**What is required**
Scan the records beneath this line for the line holding "destruct H1 as" and the line holding "(Hh2 Hc s)].", then transcribe exactly those two and all lines between.

(Collection entries)
-------------------------

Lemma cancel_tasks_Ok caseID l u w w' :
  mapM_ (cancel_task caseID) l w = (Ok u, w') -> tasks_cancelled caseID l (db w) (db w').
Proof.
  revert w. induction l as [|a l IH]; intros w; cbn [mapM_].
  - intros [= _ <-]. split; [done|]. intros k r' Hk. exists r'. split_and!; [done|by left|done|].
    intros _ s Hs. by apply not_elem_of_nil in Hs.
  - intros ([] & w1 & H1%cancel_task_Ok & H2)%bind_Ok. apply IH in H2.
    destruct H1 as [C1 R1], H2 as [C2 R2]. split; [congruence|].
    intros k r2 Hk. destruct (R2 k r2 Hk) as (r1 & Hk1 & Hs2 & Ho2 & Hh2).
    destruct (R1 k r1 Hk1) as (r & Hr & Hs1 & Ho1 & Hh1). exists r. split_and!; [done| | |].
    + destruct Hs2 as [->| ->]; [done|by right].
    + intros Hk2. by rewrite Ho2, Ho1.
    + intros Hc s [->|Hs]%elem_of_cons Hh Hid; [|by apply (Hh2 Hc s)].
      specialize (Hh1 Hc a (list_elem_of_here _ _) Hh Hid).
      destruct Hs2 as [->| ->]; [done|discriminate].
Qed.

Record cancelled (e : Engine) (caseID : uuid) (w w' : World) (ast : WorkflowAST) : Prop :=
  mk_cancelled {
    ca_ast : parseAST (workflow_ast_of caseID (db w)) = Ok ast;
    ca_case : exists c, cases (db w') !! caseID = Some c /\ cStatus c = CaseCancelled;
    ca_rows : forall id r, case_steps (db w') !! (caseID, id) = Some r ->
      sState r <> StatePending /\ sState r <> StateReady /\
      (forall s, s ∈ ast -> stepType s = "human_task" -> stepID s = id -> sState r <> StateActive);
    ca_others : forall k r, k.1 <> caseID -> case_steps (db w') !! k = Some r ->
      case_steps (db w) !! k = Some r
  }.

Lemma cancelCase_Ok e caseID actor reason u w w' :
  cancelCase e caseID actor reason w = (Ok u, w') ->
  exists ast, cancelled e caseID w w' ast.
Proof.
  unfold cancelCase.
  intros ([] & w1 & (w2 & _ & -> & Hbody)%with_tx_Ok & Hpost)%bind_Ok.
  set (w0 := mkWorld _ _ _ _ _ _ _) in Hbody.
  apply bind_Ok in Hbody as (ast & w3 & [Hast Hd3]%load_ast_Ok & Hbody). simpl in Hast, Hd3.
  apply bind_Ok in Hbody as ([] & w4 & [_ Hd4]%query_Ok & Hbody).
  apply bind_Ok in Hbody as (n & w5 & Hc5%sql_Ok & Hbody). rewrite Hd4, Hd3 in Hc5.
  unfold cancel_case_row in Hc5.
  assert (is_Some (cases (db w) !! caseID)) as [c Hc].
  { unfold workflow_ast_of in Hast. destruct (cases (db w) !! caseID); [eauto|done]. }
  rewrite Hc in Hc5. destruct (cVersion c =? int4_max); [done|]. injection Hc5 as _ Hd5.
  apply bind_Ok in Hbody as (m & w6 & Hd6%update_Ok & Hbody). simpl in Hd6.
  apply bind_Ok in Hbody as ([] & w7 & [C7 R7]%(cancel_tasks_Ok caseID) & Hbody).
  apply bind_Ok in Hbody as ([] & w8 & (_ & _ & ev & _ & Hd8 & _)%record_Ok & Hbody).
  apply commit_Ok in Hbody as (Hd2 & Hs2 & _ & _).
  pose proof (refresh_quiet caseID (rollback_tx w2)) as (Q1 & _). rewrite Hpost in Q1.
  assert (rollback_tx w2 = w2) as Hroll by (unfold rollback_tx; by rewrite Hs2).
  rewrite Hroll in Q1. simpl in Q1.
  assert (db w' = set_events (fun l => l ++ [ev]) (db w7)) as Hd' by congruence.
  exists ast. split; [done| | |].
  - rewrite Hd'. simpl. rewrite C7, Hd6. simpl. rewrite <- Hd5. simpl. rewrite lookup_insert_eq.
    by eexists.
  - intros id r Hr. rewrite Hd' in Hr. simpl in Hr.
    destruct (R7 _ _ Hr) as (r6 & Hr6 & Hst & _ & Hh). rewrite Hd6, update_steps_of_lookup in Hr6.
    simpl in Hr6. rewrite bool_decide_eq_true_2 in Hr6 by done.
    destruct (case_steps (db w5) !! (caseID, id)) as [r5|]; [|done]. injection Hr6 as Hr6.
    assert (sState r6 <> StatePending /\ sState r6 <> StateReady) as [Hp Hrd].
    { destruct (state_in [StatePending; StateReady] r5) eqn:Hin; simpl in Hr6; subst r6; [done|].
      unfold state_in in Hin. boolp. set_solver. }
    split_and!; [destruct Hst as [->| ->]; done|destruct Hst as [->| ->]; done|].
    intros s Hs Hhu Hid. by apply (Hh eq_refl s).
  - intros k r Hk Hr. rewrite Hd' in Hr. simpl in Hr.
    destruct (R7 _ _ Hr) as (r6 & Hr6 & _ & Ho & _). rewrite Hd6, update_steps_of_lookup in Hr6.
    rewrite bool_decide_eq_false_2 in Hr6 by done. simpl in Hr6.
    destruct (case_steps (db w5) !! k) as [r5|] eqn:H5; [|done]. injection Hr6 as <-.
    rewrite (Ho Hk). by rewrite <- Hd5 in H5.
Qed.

-------------------------

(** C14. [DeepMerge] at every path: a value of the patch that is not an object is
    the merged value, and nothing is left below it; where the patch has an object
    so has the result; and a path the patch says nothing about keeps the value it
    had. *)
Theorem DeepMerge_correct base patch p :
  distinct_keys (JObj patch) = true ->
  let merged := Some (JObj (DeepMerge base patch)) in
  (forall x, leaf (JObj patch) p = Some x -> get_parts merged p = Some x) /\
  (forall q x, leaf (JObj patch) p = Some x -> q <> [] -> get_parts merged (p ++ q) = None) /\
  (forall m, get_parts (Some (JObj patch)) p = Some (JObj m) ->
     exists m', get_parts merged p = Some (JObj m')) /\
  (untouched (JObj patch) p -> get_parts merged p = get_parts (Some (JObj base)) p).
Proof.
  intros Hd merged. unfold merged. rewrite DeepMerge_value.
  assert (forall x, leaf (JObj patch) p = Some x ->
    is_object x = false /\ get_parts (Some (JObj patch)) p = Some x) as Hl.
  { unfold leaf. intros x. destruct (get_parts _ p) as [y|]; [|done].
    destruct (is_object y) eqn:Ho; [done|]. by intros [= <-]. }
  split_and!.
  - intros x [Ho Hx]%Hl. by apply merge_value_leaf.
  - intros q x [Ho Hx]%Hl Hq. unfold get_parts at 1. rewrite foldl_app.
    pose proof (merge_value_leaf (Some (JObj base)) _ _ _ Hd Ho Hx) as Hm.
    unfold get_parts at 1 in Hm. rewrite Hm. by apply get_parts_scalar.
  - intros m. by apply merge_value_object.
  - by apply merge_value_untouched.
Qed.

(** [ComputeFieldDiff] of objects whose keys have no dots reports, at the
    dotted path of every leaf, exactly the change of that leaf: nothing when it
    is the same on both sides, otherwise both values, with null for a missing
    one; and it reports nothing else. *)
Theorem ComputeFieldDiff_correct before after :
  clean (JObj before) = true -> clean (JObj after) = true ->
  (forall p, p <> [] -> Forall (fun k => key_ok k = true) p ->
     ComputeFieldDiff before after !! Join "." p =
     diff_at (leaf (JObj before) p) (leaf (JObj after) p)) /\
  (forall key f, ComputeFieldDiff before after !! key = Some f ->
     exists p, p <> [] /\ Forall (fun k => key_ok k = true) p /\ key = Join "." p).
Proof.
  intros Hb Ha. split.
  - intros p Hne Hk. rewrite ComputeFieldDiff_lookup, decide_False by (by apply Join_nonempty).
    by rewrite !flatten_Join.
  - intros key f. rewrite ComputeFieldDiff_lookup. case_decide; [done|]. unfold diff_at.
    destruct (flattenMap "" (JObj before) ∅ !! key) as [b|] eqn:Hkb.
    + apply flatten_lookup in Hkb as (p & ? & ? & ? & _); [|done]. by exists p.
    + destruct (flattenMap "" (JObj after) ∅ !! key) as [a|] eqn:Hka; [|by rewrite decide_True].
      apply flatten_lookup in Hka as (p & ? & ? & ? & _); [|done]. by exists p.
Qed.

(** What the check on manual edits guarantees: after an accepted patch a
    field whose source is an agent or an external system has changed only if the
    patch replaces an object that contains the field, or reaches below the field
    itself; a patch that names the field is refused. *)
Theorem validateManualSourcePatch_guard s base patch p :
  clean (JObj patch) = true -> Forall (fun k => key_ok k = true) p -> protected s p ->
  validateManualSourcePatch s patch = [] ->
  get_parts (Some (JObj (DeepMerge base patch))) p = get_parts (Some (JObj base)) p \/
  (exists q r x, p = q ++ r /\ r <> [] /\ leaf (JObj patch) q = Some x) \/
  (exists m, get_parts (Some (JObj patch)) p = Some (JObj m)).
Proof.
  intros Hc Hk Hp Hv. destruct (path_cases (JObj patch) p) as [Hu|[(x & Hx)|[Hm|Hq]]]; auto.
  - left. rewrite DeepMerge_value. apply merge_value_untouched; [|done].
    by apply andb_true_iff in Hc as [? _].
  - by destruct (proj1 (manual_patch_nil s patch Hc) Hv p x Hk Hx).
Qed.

-------------------------

**Exercise solution**
    destruct H1 as [C1 R1], H2 as [C2 R2]. split; [congruence|].
    intros k r2 Hk. destruct (R2 k r2 Hk) as (r1 & Hk1 & Hs2 & Ho2 & Hh2).
    destruct (R1 k r1 Hk1) as (r & Hr & Hs1 & Ho1 & Hh1). exists r. split_and!; [done| | |].
    + destruct Hs2 as [->| ->]; [done|by right].
    + intros Hk2. by rewrite Ho2, Ho1.
    + intros Hc s [->|Hs]%elem_of_cons Hh Hid; [|by apply (Hh2 Hc s)].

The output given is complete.